(** The summary of a series of numbers, each statistic told by the
    observation it comes from. *)
Lemma summarize_scalars (name : string) (records : list obs) :
  records <> [] -> Forall int_or_float records ->
  exists s lo hi latest,
    summarize name records = Ok (Some s) /\
    Country s = name /\
    _data s = frame (all_int records) (sort_values records) /\
    Mean s
    = round2 (Float (Float.div (float_sum (all_int records) (sort_values records))
                               (Float.of_Z (Z.of_nat (List.length records))))) /\
    In lo records /\ In hi records /\
    (forall o, In o records ->
               le (scalar (all_int records) (Value lo)) (scalar (all_int records) (Value o)) /\
               le (scalar (all_int records) (Value o)) (scalar (all_int records) (Value hi))) /\
    Min s = round2 (scalar (all_int records) (Value lo)) /\
    Max s = round2 (scalar (all_int records) (Value hi)) /\
    In latest records /\
    (forall o', In o' records -> Year o' <= Year latest) /\
    Latest_value s = round2 (scalar (all_int records) (Value latest)) /\
    Latest_year s = round2 (year_scalar (all_int records) (Year latest)).
Proof.
  intros N F.
  pose proof (sort_values_perm records) as P.
  assert (Fs : Forall int_or_float (sort_values records)).
  { eapply Permutation_Forall; [ symmetry; exact P | exact F ]. }
  destruct records as [ | o0 t] eqn:E; [ congruence | ]. rewrite <- E in *.
  assert (Ns : sort_values records <> []).
  { intros H. rewrite H in P. apply Permutation_nil in P. congruence. }
  set (df := sort_values records) in *.
  set (latest := iloc_last df o0).
  assert (Il : In latest records).
  { eapply Permutation_in; [ exact P | ]. apply iloc_last_In, Ns. }
  assert (Ml : forall o', In o' records -> Year o' <= Year latest).
  { intros o' Ho'. apply ascending_last; [ apply sort_values_ascending | ].
    eapply Permutation_in; [ symmetry; exact P | exact Ho' ]. }
  assert (S : summarize name records
              = (col <- Value_column df ;;
                 Ok (Some
                       match col with
                       | Int64 l =>
                           {| Country := name;
                              Mean := round2 (Float (mean col));
                              Min := round2 (Int (min Z.min 0 l));
                              Max := round2 (Int (max Z.max 0 l));
                              Latest_value := round2 (Int (iloc_last l 0));
                              Latest_year := round2 (Int (Year latest));
                              _data := typed col df |}
                       | Float64 l =>
                           {| Country := name;
                              Mean := round2 (Float (mean col));
                              Min := round2 (Float (min fmin Float.zero l));
                              Max := round2 (Float (max fmax Float.zero l));
                              Latest_value := round2 (Float (iloc_last l Float.zero));
                              Latest_year := round2 (Float (Float.of_Z (Year latest)));
                              _data := typed col df |}
                       end))).
  { unfold summarize. rewrite E at 1. reflexivity. }
  assert (Len : List.length df = List.length records)
    by (apply Permutation_length, P).
  rewrite S. clear S. unfold Value_column.
  rewrite (all_int_perm records df (Permutation_sym P)).
  pose proof (ints_all_int df) as A.
  destruct (ints df) as [zs | ] eqn:Iz; rewrite A; cbn [bind].
  - (* an int64 column *)
    pose proof (ints_Value df zs Iz) as V.
    assert (Nz : zs <> []).
    { intros ->. destruct df; [ congruence | discriminate ]. }
    destruct (min_Z zs 0 Nz) as [Imin Lmin]. destruct (max_Z zs 0 Nz) as [Imax Lmax].
    assert (Back : forall z, In z zs -> exists o, In o records /\ Value o = JInt z).
    { intros z Hz. apply (in_map JInt) in Hz. rewrite <- V in Hz.
      apply in_map_iff in Hz as (o & Ho & Io). exists o. split; [ | exact Ho ].
      eapply Permutation_in; [ exact P | exact Io ]. }
    assert (Forth : forall o, In o records -> exists z, In z zs /\ Value o = JInt z).
    { intros o Ho. apply (Permutation_in (l' := df)) in Ho; [ | symmetry; exact P ].
      apply (in_map Value) in Ho. rewrite V in Ho.
      apply in_map_iff in Ho as (z & Hz & Iz'). exists z. auto. }
    destruct (Back _ Imin) as (lo & Ilo & Vlo). destruct (Back _ Imax) as (hi & Ihi & Vhi).
    assert (L : Value latest = JInt (iloc_last zs 0)).
    { unfold latest. rewrite <- (last_map Value df o0 JNull Ns), V.
      apply last_map, Nz. }
    eexists. exists lo, hi, latest. split; [ reflexivity | ].
    cbn [Country _data Mean Min Max Latest_value Latest_year typed year_scalar].
    rewrite Vlo, Vhi, L. cbn [scalar].
    split; [ reflexivity | ]. split; [ reflexivity | ].
    split.
    { cbn [mean float_sum]. rewrite (float_values_ints df zs V).
      rewrite <- Len, <- (length_map Value df), V, length_map. reflexivity. }
    split; [ exact Ilo | ]. split; [ exact Ihi | ]. split.
    { intros o Ho. destruct (Forth o Ho) as (z & Hz & ->). cbn [scalar].
      split; apply le_Int; [ apply Lmin | apply Lmax ]; exact Hz. }
    repeat split; assumption.
  - (* a float64 column *)
    rewrite (floats_values df Fs). cbn [bind].
    set (vals := float_values df).
    assert (Nv : vals <> []).
    { unfold vals, float_values. intros H. apply map_eq_nil in H. congruence. }
    pose proof (float_values_not_NaN df Fs) as NN. fold vals in NN.
    destruct (min_float vals Float.zero Nv NN) as [Imin Lmin].
    destruct (max_float vals Float.zero Nv NN) as [Imax Lmax].
    assert (Back : forall x, In x vals ->
                   exists o, In o records /\ scalar false (Value o) = Float x).
    { intros x Hx. unfold vals, float_values in Hx.
      apply in_map_iff in Hx as (o & Ho & Io). exists o. split.
      - eapply Permutation_in; [ exact P | exact Io ].
      - rewrite <- Ho. apply scalar_float.
        rewrite Forall_forall in Fs. apply Fs, Io. }
    assert (Forth : forall o, In o records ->
                    exists x, In x vals /\ scalar false (Value o) = Float x).
    { intros o Ho. assert (Io : In o df)
        by (eapply Permutation_in; [ symmetry; exact P | exact Ho ]).
      exists (exactly (scalar false (Value o))). split.
      - unfold vals, float_values. apply in_map_iff. exists o. auto.
      - apply scalar_float. rewrite Forall_forall in Fs. apply Fs, Io. }
    destruct (Back _ Imin) as (lo & Ilo & Vlo). destruct (Back _ Imax) as (hi & Ihi & Vhi).
    assert (L : scalar false (Value latest) = Float (iloc_last vals Float.zero)).
    { destruct (Forth latest Il) as (x & _ & Hx). rewrite Hx. f_equal.
      assert (X : exactly (scalar false (Value latest)) = x) by (rewrite Hx; reflexivity).
      rewrite <- X. unfold vals, float_values, latest.
      symmetry. apply (last_map (fun o => exactly (scalar false (Value o)))), Ns. }
    eexists. exists lo, hi, latest. split; [ reflexivity | ].
    cbn [Country _data Mean Min Max Latest_value Latest_year typed year_scalar].
    rewrite Vlo, Vhi, L.
    split; [ reflexivity | ]. split; [ reflexivity | ].
    split.
    { cbn [mean float_sum]. unfold vals, float_values. rewrite length_map, Len.
      reflexivity. }
    split; [ exact Ilo | ]. split; [ exact Ihi | ]. split.
    { intros o Ho. destruct (Forth o Ho) as (x & Hx & ->).
      split; apply le_Float; [ apply Lmin | apply Lmax ]; exact Hx. }
    repeat split; assumption.
Qed.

------------

> [TASK STATEMENT] Output each line exactly, from the first line of the data down to the line that contains "summarize name records = Ok (Some s) /\", both included.

> [THE COMPLETED TASK]
(** The summary of a series of numbers, each statistic told by the
    observation it comes from. *)
Lemma summarize_scalars (name : string) (records : list obs) :
  records <> [] -> Forall int_or_float records ->
  exists s lo hi latest,
    summarize name records = Ok (Some s) /\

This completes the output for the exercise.